Start of Records provided
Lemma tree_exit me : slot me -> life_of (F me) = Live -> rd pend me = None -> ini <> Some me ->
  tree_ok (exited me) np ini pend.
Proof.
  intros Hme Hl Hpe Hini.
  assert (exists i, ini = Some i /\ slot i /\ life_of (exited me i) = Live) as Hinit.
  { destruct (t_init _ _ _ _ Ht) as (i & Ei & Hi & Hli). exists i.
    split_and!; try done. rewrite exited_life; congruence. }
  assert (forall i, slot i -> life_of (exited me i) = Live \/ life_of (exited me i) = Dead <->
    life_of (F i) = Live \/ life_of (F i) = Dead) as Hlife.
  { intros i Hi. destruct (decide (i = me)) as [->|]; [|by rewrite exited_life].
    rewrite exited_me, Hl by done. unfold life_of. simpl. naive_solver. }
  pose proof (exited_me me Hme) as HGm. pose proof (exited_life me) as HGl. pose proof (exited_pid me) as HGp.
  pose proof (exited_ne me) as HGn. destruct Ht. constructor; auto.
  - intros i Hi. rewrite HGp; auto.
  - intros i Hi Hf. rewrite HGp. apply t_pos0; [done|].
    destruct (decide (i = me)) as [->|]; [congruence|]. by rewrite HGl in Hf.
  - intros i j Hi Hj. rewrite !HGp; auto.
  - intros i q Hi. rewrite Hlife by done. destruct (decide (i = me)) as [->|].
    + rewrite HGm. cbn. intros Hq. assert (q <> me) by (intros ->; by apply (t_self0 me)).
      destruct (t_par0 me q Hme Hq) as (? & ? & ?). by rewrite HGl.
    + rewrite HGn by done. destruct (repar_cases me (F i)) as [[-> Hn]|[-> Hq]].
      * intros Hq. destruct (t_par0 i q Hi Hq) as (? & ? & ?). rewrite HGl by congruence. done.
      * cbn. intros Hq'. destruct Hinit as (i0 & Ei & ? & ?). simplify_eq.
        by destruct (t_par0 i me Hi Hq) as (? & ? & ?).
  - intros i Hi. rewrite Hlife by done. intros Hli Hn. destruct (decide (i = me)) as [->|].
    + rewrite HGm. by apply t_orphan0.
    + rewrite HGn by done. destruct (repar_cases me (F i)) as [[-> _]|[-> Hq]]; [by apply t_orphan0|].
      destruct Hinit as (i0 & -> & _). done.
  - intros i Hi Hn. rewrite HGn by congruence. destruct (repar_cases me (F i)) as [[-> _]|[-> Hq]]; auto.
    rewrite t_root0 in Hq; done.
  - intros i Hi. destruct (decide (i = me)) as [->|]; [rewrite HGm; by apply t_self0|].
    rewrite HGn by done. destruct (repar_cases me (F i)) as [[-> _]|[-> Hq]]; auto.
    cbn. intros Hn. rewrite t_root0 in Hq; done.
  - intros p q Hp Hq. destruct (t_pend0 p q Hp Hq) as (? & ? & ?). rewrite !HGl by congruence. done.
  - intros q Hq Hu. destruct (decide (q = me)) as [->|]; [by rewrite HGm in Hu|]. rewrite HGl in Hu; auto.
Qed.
End of Records provided
Start of Records provided
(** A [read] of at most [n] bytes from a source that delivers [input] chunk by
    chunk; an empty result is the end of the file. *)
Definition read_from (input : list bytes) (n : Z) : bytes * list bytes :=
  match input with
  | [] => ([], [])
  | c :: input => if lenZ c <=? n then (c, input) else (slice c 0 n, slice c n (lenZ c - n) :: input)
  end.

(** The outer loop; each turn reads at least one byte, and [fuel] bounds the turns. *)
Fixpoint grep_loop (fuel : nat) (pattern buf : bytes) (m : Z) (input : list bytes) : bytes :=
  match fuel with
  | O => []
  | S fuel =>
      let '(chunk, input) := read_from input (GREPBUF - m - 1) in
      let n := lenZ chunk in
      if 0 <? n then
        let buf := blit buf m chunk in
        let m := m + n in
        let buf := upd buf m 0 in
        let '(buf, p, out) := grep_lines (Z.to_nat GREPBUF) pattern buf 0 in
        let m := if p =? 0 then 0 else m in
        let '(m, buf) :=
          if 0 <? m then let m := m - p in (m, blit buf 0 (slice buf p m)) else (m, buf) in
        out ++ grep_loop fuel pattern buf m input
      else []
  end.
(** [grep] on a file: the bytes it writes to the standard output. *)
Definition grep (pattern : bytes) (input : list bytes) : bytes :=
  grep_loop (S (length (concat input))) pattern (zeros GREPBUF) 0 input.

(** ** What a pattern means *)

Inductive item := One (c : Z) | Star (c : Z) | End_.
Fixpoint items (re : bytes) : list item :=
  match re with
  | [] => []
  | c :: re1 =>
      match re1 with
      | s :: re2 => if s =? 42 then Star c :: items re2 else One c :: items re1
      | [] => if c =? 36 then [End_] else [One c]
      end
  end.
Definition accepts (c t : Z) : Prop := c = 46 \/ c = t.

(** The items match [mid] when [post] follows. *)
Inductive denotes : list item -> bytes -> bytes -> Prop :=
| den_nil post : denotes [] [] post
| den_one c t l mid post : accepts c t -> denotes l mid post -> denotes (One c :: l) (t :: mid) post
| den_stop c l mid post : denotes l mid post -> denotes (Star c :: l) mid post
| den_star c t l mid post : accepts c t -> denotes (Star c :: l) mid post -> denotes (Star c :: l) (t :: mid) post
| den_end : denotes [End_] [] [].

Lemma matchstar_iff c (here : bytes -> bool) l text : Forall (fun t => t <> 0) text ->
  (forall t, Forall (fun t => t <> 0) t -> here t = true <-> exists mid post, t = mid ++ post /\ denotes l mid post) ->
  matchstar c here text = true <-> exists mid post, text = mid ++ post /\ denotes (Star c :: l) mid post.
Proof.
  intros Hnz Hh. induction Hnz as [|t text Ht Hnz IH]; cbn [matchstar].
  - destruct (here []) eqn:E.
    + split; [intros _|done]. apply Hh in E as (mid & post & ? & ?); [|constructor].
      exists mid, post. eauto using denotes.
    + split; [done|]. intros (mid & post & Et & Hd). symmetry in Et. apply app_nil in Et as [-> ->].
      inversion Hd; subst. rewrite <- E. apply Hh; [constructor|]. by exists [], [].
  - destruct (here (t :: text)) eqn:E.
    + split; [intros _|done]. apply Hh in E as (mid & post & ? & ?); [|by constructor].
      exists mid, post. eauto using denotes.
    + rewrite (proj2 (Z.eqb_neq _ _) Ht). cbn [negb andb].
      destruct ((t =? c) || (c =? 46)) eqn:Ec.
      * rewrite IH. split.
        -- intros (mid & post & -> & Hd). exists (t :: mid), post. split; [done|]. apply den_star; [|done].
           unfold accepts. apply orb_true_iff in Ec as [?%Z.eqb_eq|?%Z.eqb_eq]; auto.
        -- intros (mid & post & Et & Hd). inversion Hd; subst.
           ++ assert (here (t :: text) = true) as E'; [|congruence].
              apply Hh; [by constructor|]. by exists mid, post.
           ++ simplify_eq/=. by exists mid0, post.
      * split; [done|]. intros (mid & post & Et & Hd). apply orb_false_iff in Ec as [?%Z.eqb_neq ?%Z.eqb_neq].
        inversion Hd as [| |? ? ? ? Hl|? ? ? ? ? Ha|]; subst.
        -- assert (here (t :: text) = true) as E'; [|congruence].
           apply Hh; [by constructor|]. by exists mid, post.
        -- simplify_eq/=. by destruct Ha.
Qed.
End of Records provided
Exercise objective:
If a line in the data contains the string "blit", copy it.

Answer space:
        let buf := blit buf m chunk in
          if 0 <? m then let m := m - p in (m, blit buf 0 (slice buf p m)) else (m, buf) in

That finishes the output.